Start at the first line of the material below and retype each line through the one containing "rewrite length_replicate, (pi_mem", exactly.

### EXCERPTED RECORDS
..........

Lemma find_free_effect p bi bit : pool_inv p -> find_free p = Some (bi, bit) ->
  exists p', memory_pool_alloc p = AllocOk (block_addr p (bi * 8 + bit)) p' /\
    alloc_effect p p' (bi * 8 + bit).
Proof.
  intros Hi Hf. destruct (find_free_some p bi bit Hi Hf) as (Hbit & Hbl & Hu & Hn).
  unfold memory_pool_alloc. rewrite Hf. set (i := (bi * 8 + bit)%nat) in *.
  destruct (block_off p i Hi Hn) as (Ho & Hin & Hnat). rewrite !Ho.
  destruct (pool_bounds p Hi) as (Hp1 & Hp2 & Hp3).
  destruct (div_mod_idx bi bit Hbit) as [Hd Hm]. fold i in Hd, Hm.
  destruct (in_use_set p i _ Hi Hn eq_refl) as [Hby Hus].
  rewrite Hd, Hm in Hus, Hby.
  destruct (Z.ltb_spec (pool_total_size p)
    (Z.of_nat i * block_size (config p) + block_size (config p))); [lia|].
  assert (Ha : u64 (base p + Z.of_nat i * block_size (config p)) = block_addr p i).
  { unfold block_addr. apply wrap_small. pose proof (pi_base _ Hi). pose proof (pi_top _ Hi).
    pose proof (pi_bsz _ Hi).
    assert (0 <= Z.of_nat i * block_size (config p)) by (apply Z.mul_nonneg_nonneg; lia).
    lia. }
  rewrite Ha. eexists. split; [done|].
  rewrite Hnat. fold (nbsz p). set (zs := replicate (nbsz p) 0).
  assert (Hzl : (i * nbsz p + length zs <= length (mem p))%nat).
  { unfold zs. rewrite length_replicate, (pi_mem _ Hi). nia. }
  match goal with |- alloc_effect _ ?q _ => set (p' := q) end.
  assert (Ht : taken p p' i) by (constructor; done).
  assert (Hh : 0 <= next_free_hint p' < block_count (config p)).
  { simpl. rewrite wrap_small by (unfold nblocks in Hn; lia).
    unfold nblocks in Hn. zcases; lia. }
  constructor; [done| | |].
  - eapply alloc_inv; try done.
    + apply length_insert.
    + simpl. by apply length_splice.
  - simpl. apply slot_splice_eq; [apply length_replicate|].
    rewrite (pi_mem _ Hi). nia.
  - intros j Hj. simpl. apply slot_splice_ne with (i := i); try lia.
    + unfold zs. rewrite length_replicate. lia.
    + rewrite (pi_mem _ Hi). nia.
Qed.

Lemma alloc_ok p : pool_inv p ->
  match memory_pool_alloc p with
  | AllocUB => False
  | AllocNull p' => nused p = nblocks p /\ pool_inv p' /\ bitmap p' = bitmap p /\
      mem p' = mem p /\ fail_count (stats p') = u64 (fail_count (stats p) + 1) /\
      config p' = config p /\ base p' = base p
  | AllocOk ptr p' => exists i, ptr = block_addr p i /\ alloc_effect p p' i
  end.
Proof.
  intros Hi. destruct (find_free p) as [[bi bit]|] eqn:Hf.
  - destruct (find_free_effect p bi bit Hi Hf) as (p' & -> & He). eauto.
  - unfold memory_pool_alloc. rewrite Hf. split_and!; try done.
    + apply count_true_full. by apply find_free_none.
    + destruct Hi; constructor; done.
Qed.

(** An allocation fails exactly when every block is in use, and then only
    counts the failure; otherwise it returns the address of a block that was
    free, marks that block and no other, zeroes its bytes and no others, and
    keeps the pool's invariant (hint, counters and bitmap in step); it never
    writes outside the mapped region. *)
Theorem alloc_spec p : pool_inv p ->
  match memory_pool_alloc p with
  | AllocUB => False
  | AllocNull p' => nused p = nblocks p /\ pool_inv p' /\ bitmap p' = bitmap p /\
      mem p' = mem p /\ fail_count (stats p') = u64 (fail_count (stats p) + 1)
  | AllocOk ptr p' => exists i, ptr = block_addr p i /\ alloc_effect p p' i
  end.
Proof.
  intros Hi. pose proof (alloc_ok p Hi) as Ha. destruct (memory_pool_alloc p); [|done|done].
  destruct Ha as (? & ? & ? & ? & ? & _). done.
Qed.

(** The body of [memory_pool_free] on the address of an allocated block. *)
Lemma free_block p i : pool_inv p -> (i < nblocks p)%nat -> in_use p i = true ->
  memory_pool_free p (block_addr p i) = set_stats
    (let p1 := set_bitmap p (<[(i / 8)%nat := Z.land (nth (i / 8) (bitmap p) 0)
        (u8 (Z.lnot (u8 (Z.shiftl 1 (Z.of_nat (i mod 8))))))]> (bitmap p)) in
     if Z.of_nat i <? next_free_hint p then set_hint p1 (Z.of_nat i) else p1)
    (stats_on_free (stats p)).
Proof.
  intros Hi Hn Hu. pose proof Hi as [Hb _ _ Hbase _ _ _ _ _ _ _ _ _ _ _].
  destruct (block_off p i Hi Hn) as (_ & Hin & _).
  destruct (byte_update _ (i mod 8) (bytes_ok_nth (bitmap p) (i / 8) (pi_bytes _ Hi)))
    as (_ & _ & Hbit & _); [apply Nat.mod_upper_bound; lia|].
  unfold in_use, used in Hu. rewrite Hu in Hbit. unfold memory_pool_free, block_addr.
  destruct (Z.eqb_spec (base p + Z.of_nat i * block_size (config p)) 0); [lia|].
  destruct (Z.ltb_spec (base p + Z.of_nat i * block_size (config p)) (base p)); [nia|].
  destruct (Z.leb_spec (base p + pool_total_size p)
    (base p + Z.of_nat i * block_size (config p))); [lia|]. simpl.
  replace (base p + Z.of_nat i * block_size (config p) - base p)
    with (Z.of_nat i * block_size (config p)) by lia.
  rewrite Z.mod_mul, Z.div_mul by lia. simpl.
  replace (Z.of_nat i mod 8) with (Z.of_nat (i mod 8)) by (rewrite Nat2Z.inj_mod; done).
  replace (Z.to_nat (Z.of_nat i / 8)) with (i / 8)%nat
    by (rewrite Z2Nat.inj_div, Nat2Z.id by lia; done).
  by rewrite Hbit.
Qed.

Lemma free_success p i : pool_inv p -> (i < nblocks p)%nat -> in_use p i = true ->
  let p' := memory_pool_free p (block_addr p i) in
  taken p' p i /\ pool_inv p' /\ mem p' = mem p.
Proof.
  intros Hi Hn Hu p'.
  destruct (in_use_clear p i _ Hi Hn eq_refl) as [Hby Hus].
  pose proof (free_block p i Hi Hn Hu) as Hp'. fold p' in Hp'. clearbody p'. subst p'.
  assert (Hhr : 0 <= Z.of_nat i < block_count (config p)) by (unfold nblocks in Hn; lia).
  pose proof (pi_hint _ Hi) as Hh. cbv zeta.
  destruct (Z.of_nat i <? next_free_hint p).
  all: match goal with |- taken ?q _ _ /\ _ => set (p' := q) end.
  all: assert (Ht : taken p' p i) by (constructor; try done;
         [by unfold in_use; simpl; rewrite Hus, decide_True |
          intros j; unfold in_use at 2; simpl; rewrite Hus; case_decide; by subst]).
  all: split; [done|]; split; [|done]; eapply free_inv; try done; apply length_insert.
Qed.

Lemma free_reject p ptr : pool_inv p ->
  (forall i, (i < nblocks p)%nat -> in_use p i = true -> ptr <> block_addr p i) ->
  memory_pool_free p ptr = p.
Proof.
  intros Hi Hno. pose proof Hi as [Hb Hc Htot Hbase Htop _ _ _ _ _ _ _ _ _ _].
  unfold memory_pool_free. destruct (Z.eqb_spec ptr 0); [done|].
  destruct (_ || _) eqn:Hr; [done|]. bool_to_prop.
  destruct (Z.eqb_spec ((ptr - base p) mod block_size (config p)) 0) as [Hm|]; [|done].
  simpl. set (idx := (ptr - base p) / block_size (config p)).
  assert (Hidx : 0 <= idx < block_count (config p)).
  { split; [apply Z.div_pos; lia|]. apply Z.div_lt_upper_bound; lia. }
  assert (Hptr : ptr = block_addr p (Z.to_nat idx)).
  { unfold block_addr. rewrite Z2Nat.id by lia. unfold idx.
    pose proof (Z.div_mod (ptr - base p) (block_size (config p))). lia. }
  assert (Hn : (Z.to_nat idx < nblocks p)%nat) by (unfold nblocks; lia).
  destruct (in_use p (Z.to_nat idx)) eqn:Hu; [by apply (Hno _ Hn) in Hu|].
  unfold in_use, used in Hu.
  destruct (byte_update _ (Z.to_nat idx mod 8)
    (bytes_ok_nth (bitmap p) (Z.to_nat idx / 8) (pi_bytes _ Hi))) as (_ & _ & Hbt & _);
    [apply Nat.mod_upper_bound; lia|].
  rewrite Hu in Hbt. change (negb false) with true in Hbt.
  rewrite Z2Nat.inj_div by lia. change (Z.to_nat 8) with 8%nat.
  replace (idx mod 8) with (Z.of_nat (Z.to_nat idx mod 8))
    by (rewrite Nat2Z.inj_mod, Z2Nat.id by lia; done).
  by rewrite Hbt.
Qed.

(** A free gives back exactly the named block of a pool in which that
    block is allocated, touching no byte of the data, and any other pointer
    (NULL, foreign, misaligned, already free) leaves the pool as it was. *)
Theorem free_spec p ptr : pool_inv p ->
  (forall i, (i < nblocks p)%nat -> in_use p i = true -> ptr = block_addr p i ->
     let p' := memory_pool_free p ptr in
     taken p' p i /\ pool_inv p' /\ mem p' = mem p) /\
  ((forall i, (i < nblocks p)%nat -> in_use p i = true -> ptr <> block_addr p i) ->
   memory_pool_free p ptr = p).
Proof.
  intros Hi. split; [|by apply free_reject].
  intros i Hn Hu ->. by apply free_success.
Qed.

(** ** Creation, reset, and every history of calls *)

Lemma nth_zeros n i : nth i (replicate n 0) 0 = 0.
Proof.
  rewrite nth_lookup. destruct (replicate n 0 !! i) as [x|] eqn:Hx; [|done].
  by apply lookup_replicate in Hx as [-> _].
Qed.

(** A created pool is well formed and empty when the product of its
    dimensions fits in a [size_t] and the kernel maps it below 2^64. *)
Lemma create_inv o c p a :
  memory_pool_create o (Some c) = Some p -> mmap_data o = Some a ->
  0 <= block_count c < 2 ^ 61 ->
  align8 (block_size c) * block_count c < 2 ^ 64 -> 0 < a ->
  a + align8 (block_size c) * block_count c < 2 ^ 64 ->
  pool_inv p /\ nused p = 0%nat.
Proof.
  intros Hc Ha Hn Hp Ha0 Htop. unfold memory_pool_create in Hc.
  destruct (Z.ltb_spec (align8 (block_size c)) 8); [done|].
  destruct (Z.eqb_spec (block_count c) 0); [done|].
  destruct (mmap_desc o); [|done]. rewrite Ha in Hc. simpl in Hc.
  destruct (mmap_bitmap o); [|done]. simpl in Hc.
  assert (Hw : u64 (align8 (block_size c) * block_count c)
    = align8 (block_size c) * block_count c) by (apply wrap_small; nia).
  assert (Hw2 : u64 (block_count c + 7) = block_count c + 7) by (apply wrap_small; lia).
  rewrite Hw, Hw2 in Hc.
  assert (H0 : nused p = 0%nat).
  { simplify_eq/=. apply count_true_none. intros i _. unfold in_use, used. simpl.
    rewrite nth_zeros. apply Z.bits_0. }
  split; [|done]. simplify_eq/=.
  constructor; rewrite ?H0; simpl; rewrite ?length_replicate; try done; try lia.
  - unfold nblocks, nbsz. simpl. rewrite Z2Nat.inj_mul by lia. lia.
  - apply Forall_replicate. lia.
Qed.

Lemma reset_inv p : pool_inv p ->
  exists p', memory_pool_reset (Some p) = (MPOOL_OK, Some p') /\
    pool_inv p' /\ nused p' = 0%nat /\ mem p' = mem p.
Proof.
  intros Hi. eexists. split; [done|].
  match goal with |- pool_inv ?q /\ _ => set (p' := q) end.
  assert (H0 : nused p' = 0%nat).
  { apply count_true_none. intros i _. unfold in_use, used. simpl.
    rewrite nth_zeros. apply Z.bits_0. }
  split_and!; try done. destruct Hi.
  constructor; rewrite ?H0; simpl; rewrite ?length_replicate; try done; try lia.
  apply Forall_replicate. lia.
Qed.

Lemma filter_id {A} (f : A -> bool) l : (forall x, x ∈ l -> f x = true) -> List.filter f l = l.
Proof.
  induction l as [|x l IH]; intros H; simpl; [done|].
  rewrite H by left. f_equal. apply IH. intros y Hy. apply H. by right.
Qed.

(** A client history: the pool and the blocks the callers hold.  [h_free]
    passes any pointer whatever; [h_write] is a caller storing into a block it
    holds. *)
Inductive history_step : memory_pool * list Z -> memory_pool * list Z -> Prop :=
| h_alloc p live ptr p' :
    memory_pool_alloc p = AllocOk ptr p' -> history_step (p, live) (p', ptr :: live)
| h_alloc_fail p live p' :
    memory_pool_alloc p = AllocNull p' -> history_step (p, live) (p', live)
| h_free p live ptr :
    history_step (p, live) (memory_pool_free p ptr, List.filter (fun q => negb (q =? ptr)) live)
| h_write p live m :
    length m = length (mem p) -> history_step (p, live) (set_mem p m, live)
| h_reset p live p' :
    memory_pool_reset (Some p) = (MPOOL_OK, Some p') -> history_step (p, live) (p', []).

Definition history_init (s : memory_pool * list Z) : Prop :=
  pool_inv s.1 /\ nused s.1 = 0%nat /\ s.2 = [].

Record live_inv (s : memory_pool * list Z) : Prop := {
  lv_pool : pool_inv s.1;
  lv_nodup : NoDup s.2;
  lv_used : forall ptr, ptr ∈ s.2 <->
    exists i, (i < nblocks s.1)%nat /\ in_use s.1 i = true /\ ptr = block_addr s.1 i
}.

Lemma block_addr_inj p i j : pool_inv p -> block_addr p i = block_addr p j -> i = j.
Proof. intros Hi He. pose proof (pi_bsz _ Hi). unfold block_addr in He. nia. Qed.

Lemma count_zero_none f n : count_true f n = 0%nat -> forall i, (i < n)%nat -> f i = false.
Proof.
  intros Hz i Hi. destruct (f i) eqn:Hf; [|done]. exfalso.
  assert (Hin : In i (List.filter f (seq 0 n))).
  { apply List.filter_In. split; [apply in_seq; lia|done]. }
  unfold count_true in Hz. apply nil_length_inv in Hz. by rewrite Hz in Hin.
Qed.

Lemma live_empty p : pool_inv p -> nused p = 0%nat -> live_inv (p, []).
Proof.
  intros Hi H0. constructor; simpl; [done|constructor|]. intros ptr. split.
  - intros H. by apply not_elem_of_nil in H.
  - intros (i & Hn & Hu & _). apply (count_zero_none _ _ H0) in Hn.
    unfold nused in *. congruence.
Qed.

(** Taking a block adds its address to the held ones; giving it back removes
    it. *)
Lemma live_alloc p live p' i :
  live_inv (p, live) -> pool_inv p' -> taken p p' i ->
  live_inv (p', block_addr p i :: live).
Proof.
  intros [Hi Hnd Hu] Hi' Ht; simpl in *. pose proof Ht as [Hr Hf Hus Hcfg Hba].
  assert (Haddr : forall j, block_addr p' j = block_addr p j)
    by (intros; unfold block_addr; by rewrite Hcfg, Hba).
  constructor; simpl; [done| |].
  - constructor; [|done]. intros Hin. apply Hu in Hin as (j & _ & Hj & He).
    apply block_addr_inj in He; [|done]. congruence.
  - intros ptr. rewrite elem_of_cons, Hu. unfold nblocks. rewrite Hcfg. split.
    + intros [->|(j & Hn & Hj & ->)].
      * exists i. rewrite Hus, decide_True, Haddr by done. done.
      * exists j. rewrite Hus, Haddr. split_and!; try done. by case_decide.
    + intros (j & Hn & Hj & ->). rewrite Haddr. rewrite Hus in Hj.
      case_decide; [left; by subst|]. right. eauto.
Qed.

..........

### COMPLETED EXERCISE
Lemma find_free_effect p bi bit : pool_inv p -> find_free p = Some (bi, bit) ->
  exists p', memory_pool_alloc p = AllocOk (block_addr p (bi * 8 + bit)) p' /\
    alloc_effect p p' (bi * 8 + bit).
Proof.
  intros Hi Hf. destruct (find_free_some p bi bit Hi Hf) as (Hbit & Hbl & Hu & Hn).
  unfold memory_pool_alloc. rewrite Hf. set (i := (bi * 8 + bit)%nat) in *.
  destruct (block_off p i Hi Hn) as (Ho & Hin & Hnat). rewrite !Ho.
  destruct (pool_bounds p Hi) as (Hp1 & Hp2 & Hp3).
  destruct (div_mod_idx bi bit Hbit) as [Hd Hm]. fold i in Hd, Hm.
  destruct (in_use_set p i _ Hi Hn eq_refl) as [Hby Hus].
  rewrite Hd, Hm in Hus, Hby.
  destruct (Z.ltb_spec (pool_total_size p)
    (Z.of_nat i * block_size (config p) + block_size (config p))); [lia|].
  assert (Ha : u64 (base p + Z.of_nat i * block_size (config p)) = block_addr p i).
  { unfold block_addr. apply wrap_small. pose proof (pi_base _ Hi). pose proof (pi_top _ Hi).
    pose proof (pi_bsz _ Hi).
    assert (0 <= Z.of_nat i * block_size (config p)) by (apply Z.mul_nonneg_nonneg; lia).
    lia. }
  rewrite Ha. eexists. split; [done|].
  rewrite Hnat. fold (nbsz p). set (zs := replicate (nbsz p) 0).
  assert (Hzl : (i * nbsz p + length zs <= length (mem p))%nat).
  { unfold zs. rewrite length_replicate, (pi_mem _ Hi). nia. }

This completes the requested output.